第230話 実食
「いただきま〜す!」
私はつきたてのお餅をほおばりました。
びよ〜んとのびるその食べ物にどんどん惹かれていきます。
歯で噛んだ瞬間のパリッとした食感が楽しい。
総合して私の出したここ食べ物の評価は。
「美味しい!」
でした。
やっぱり食べ慣れた味ってやつは良いですね。
ちょっぴり醤油をつけてパクッと食べるという、日本人のオーソドックスな食べ方はこちらでも人気なやようです。
辺りを見回してみると、きな粉を付ける人や豆を混ぜる人など、様々な食べ方があるのは面白いと思えました。
まあ、前世から思っていましたけどね!。
どうでもいい事を沢山吐露しましたが、やっぱりお餅は美味しいという事が言いたいだけですよ〜。
「ふふっ...」
私が懐かしいこの味に笑みをこぼしていると兄がそっと手を頭の上に置いてこう呟きました。
「美味いか?」
「うんっ!、とっても美味しいよ!」
嘘偽りない本音を吐露します。
実際このお餅は日本の物と比べてみても勝るとも劣らない味と食感で私を歓迎してくれていました。
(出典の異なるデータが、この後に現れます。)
(** A line made of white space only. *)
Fixpoint is_blank (line : string) : bool :=
  match line with
  | EmptyString => true
  | String c rest => JS.is_space c && is_blank rest
  end.

(** The lines of a text that are not blank. *)
Definition non_blank_lines (text : string) : list string :=
  filter (fun line => negb (is_blank line)) (JS.split LF text).

(** The leading run of digits of a text, possibly empty. *)
Fixpoint leading_digits (s : string) : string :=
  match s with
  | EmptyString => EmptyString
  | String c rest =>
      if JS.is_digit c then String c (leading_digits rest) else EmptyString
  end.

(** A run of decimal digits read as an integer, from the left; the empty
    run is read as [acc]. *)
Fixpoint decimal_from (acc : Z) (digits : string) : Z :=
  match digits with
  | EmptyString => acc
  | String c rest =>
      decimal_from (acc * 10 + (Z.of_nat (nat_of_ascii c) - 48))%Z rest
  end.

(** The count the specification describes: the leading run of digits read
    as an integer, zero when there is no digit. *)
Definition leading_count (stdout : string) : Z :=
  decimal_from 0 (leading_digits stdout).

Fixpoint all_digits (s : string) : bool :=
  match s with
  | EmptyString => true
  | String c rest => JS.is_digit c && all_digits rest
  end.

Definition SP : ascii := " "%char.

Fixpoint no_space (s : string) : bool :=
  match s with
  | EmptyString => true
  | String c rest => negb (Ascii.eqb c SP) && no_space rest
  end.

(** A package name: not empty, without a space. *)
Definition is_package_name (s : string) : bool :=
  negb (JS.is_empty s) && no_space s.

(** The arguments of a command string: its pieces between spaces that are
    not empty. *)
Definition arguments_of (command : string) : list string :=
  filter (fun piece => negb (JS.is_empty piece)) (JS.split SP command).

(** The package manager a run works with, as the specification names the
    kinds. *)
Inductive PackageManagerKind : Type := NoManager | Yarn | Npm.


(** The entry of a category's flag mapping for a kind. *)
Definition lookup_flag (k : PackageManagerKind) (c : Category) : option string :=
  match k with
  | Yarn => flags_yarn c
  | Npm => flags_npm c
  | NoManager => None
  end.

(** The flag of a category for a kind, the empty string when the mapping
    has no entry. *)
Definition category_flag (k : PackageManagerKind) (c : Category) : string :=
  match lookup_flag k c with
  | Some flag => flag
  | None => ""
  end.


Definition empty_config : Config := mkConfig None (Some []) None (Some []).
Definition peer_only : Config := mkConfig None None (Some [("x", "1.0.0")]) None.

(** [process.argv.map(e => e.toLowerCase().trim()).includes(word)]: how
    the program looks for [latest] and for [setup] among its arguments. *)
Definition arg_given (argv : list string) (word : string) : bool :=
  JS.includes (map (fun e => JS.trim (JS.toLowerCase e)) argv) word.
Lemma sameSession_executeCommand v command :
  command <> "stop" -> respects sameSession (executeCommand v command).
Proof.
  intros Hne.
  unfold executeCommand, console_log, console_error, showCommandFeedback,
    setTimeout, Date_now.
  apply (respects_tryCatch _ sameSession_trans); [| intros ?; session_go].
  apply (respects_bind _ sameSession_trans); [| intros ?; session_go].
  destruct (lookupCommand command (commands v)) eqn:H.
  - eapply sameSession_action; eassumption.
  - session_go.
Qed.

Lemma sameSession_processCommand v word :
  findMatchingCommand v word <> Some "stop" ->
  respects sameSession (processCommand v word).
Proof.
  intros Hne. unfold processCommand.
  destruct (findMatchingCommand v word) as [command|].
  - assert (Hc : command <> "stop") by congruence.
    pose proof (sameSession_executeCommand v command Hc).
    unfold canExecuteCommand, Date_now, console_log. session_go.
  - unfold console_log. session_go.
Qed.

Lemma sameSession_forEach v words :
  Forall (fun word => findMatchingCommand v word <> Some "stop") words ->
  respects sameSession (forEach (processCommand v) words).
Proof.
  induction 1 as [|word words Hw _ IH]; simpl.
  - session_go.
  - apply (respects_bind _ sameSession_trans).
    + apply sameSession_processCommand, Hw.
    + intros _. exact IH.
Qed.

Lemma variantB_has_no_stop word : findMatchingCommand VariantB word <> Some "stop".
Proof.
  intros H. apply find_some in H as [Hin _].
  vm_compute in Hin. intuition discriminate.
Qed.

(** X9.  A result notification none of whose tokens selects the command
    [stop] leaves [isListening] and [this.recognition] as they were; in
    variant B, which has no such command, every result notification
    does. *)
Theorem X9_results_keep_session (v : Variant) (event : ResultEvent)
    (w : World) :
  (Forall (fun word => findMatchingCommand v word <> Some "stop")
          (cleanTranscript v (transcript event)) ->
   sameSession w (world_after (handleRecognitionResult v event w))) /\
  sameSession w (world_after (handleRecognitionResult VariantB event w)).
Proof.
  assert (Hgen : forall u,
    Forall (fun word => findMatchingCommand u word <> Some "stop")
           (cleanTranscript u (transcript event)) ->
    respects sameSession (handleRecognitionResult u event)).
  { intros u Hf. pose proof (sameSession_forEach u _ Hf).
    unfold handleRecognitionResult, resetIdleTimeout, clearIdleTimeout,
      clearTimeout, setTimeout, console_log.
    session_go. }
  split.
  - intros Hf. apply (Hgen v Hf w).
  - apply (Hgen VariantB).
    apply Forall_forall. intros word _. apply variantB_has_no_stop.
Qed.

Lemma X9_results_keep_session_witness :
  let event := {| transcript := "scroll down please"; confidence := 1 |} in
  sameSession (listeningWorld VariantA)
    (world_after (handleRecognitionResult VariantA event
                    (listeningWorld VariantA))).
Proof.
  cbv zeta.
  destruct (X9_results_keep_session VariantA
              {| transcript := "scroll down please"; confidence := 1 |}
              (listeningWorld VariantA)) as [H _].
  apply H.
  change (cleanTranscript VariantA "scroll down please")
    with ["scroll"; "down"; "please"].
  repeat constructor; vm_compute; discriminate.
Defined.

Lemma lookup_stop :
  lookupCommand "stop" (commands VariantA)
  = Some {| description := "Stop voice control"; action := stopRecognition |}.
Proof. reflexivity. Qed.
(** * CSV mesh importer: the decode-and-build pipeline of
      [CSVMeshImporterOperator.execute] (src/csv_mesh_importer.py)

    The operator reads a CSV file of homogeneous vertex positions, divides
    x, y, z by w, inserts one mesh vertex per row, groups consecutive
    vertices into triangles, hands the mesh to the host for cleanup, writes
    a text listing and reports the outcome.

    Python floats are IEEE binary64 numbers, as are Rocq's primitive floats;
    Python integers are [Z]; exceptions are values carried by a sum type;
    the calls into the host (bpy) are recorded as a trace of events. *)

From Stdlib Require Import List String Ascii ZArith Lia ZifyNat Bool Arith.
From Stdlib Require Import DecimalString Floats.
From Stdlib Require Uint63.
Import ListNotations.

Set Warnings "-inexact-float".
Local Open Scope string_scope.
Local Open Scope list_scope.
Local Open Scope Z_scope.

(** ** Python values and exceptions *)

(** A decoded vertex: the tuple [(x, y, z)] appended at line 72. *)
Definition point : Type := (float * float * float)%type.

(** One row as yielded by [csv.reader]: its list of fields. *)
Definition row : Type := list string.

Inductive exc_class : Type :=
| StopIteration
| IndexError
| ValueError
| ZeroDivisionError
| KeyError
| OSError
| RuntimeError.

(** An exception object: its class and [str(e)]. *)
Record exception : Type := Exc { exc_type : exc_class; exc_text : string }.

Definition str (e : exception) : string := exc_text e.

(** Computations that may raise. *)
Definition result (A : Type) : Type := (exception + A)%type.

Definition ok {A : Type} (a : A) : result A := inr a.
Definition throw {A : Type} (e : exception) : result A := inl e.

Definition rbind {A B : Type} (m : result A) (k : A -> result B) : result B :=
  match m with
  | inl e => inl e
  | inr a => k a
  end.

Declare Scope result_scope.
Delimit Scope result_scope with result.
Notation "x <- m ;; k" := (rbind m (fun x => k))
  (at level 61, m at next level, right associativity) : result_scope.

(** [next(reader)]: drops the first row; [StopIteration] (which carries no
    argument, so its text is empty) on an exhausted reader. *)
Definition next (reader : list row) : result (row * list row) :=
  match reader with
  | [] => throw (Exc StopIteration EmptyString)
  | r :: rest => ok (r, rest)
  end.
私があまりにも美味しそうに食べるのを見たアアルが頭の上から「僕も食べてみた〜い」とヨダレを垂らしていたので、彼の一口サイズにちぎって食べさせてあげます。
ハフハフと口を動かしながらゆっくりと飲み込んでいく彼。
「美味しい?」
「うんっ!とっても美味しい!もっと頂戴!」
「ハハッ、アアルは食いしん坊さんだな〜」
面白くなってきたのでどんどんちぎって食べさしてあげました。
あげるたびに嬉しそうな声をあげる彼を見ているとこっちまで楽しい気分になってきますね...。
(平和だな〜...)
ほのぼののんびり...。
思えばこんなにのんびりしたのは久しぶりだったかもしれません。
日本でいた時には母親の私に対する期待値が低すぎて辛かったのを覚えてますけど、カリンの母さんはそんな事がないので本当に良いです。
まあ、単純にカリンという少女のスペックが高いのが理由かもしれませんがこの体になってわかった事があります。
全ての人にはその人だけの器のような物があって、その中に収められる分だけしか人は手に入れられないということでした。
カリンになってからの私は、様々な事にチャレンジしてもだいたい上手くできていますが、餅月林華だった私は何をやっても上手く出来なかったのを覚えています。
そう思うとため息が出てしまうのでした。
(神さまって...、なんで1人1人にこんな格差を与えるのだろうか...)
私の世界に神さまはいませんでしたが、こちらの世界には女神クティルと呼ばれる神様が存在するらしいので、一度くらい会ってみたいものです。
...、すみませんなんだか暗くなっちゃいましたね。
餅月林華なんてこっちには存在しないも当然なので、こちらの世界を楽しまないと...と思う私なのでした。